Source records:
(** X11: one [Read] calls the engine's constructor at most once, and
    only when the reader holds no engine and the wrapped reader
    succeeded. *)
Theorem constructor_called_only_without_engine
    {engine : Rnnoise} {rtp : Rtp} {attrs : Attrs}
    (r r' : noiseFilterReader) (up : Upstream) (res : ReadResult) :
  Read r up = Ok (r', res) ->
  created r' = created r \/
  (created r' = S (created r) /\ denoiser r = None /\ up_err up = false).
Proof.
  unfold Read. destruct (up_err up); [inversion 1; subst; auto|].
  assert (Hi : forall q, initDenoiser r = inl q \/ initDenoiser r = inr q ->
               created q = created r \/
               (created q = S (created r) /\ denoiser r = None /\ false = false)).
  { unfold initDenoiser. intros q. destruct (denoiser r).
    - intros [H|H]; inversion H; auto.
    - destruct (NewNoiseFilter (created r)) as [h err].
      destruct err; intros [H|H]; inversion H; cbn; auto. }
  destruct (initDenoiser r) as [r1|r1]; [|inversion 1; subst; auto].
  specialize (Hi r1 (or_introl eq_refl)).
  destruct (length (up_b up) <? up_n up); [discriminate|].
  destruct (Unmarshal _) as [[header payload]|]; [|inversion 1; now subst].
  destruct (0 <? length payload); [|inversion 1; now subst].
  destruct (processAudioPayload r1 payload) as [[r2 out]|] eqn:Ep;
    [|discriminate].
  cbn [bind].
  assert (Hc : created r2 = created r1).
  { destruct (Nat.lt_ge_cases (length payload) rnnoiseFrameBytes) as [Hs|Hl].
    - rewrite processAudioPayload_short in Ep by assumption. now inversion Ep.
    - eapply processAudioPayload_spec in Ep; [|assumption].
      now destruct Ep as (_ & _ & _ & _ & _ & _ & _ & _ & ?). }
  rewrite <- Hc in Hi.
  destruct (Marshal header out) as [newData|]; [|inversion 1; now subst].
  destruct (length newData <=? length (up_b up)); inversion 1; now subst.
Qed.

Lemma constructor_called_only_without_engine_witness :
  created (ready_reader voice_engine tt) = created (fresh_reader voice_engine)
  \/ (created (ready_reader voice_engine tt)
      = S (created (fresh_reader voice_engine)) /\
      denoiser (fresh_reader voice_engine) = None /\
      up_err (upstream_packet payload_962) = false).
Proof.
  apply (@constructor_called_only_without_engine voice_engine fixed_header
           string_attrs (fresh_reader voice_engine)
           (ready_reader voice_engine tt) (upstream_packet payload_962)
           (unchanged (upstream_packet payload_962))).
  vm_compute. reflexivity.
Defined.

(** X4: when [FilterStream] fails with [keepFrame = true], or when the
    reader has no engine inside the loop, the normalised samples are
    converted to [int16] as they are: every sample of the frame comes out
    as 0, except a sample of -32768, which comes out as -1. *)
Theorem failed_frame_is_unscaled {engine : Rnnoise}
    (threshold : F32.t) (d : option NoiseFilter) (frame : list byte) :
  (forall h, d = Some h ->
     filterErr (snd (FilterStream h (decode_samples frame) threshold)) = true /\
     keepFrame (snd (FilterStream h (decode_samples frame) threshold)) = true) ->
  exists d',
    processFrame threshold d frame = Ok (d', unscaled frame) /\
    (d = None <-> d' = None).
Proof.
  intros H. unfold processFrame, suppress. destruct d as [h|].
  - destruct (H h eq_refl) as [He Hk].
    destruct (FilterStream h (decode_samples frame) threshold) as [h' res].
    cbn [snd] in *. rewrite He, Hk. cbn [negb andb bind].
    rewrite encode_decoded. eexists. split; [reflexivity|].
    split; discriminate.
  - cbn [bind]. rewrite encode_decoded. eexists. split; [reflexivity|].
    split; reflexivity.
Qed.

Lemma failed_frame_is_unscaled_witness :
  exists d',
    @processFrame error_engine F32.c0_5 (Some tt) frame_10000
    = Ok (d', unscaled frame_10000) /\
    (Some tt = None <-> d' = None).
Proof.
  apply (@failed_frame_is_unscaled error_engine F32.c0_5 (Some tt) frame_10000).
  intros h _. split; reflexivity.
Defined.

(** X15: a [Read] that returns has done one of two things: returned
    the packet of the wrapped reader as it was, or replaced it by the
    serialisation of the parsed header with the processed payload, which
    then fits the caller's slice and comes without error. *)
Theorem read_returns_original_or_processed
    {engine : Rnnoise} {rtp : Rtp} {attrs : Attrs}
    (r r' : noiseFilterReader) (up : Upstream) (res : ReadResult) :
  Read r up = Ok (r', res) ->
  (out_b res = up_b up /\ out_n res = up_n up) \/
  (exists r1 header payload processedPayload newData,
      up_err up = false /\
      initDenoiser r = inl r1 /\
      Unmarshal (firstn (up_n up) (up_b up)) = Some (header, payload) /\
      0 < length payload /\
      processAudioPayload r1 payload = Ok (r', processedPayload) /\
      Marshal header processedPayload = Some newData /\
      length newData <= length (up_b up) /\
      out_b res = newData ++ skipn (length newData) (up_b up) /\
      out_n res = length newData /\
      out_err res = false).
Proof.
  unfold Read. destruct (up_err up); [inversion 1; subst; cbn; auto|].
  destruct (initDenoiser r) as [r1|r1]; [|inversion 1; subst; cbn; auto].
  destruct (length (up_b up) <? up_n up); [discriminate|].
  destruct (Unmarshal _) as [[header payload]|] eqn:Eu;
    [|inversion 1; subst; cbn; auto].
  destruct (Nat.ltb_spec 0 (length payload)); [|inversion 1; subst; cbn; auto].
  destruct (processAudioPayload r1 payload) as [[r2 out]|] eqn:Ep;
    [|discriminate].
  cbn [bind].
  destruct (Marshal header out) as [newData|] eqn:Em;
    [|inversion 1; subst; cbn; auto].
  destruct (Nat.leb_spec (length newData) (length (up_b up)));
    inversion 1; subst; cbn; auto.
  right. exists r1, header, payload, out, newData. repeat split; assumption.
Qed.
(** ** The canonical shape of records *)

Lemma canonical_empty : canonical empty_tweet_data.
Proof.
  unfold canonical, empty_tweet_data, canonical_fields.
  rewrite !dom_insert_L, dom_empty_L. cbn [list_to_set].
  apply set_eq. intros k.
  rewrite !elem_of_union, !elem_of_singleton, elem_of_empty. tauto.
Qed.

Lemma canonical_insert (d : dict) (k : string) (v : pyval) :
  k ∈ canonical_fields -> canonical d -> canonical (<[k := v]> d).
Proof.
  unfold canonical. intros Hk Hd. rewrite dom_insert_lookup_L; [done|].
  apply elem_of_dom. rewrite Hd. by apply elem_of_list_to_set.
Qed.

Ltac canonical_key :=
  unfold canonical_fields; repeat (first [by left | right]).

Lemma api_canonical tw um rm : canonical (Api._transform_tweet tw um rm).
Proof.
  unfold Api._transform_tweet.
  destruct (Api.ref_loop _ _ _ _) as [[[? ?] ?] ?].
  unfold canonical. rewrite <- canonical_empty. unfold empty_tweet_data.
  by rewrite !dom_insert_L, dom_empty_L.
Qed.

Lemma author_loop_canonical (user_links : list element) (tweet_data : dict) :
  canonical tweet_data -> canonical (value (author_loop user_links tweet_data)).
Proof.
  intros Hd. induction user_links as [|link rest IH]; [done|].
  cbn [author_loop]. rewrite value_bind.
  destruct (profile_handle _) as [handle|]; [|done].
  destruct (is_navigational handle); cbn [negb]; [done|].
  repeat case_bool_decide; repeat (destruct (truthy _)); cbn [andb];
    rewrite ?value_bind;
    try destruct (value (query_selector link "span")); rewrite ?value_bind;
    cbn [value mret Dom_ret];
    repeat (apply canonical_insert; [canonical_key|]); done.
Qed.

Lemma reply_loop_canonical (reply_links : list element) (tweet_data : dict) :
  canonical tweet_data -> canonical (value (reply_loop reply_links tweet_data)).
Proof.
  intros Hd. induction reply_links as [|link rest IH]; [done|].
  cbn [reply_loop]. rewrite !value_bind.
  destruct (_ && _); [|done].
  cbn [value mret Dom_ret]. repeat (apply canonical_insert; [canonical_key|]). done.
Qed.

WHAT YOU WILL DO:
In how many lines of the entries does "reflexivity" appear? Reply with only the number.

EXPECTED ANSWER:
5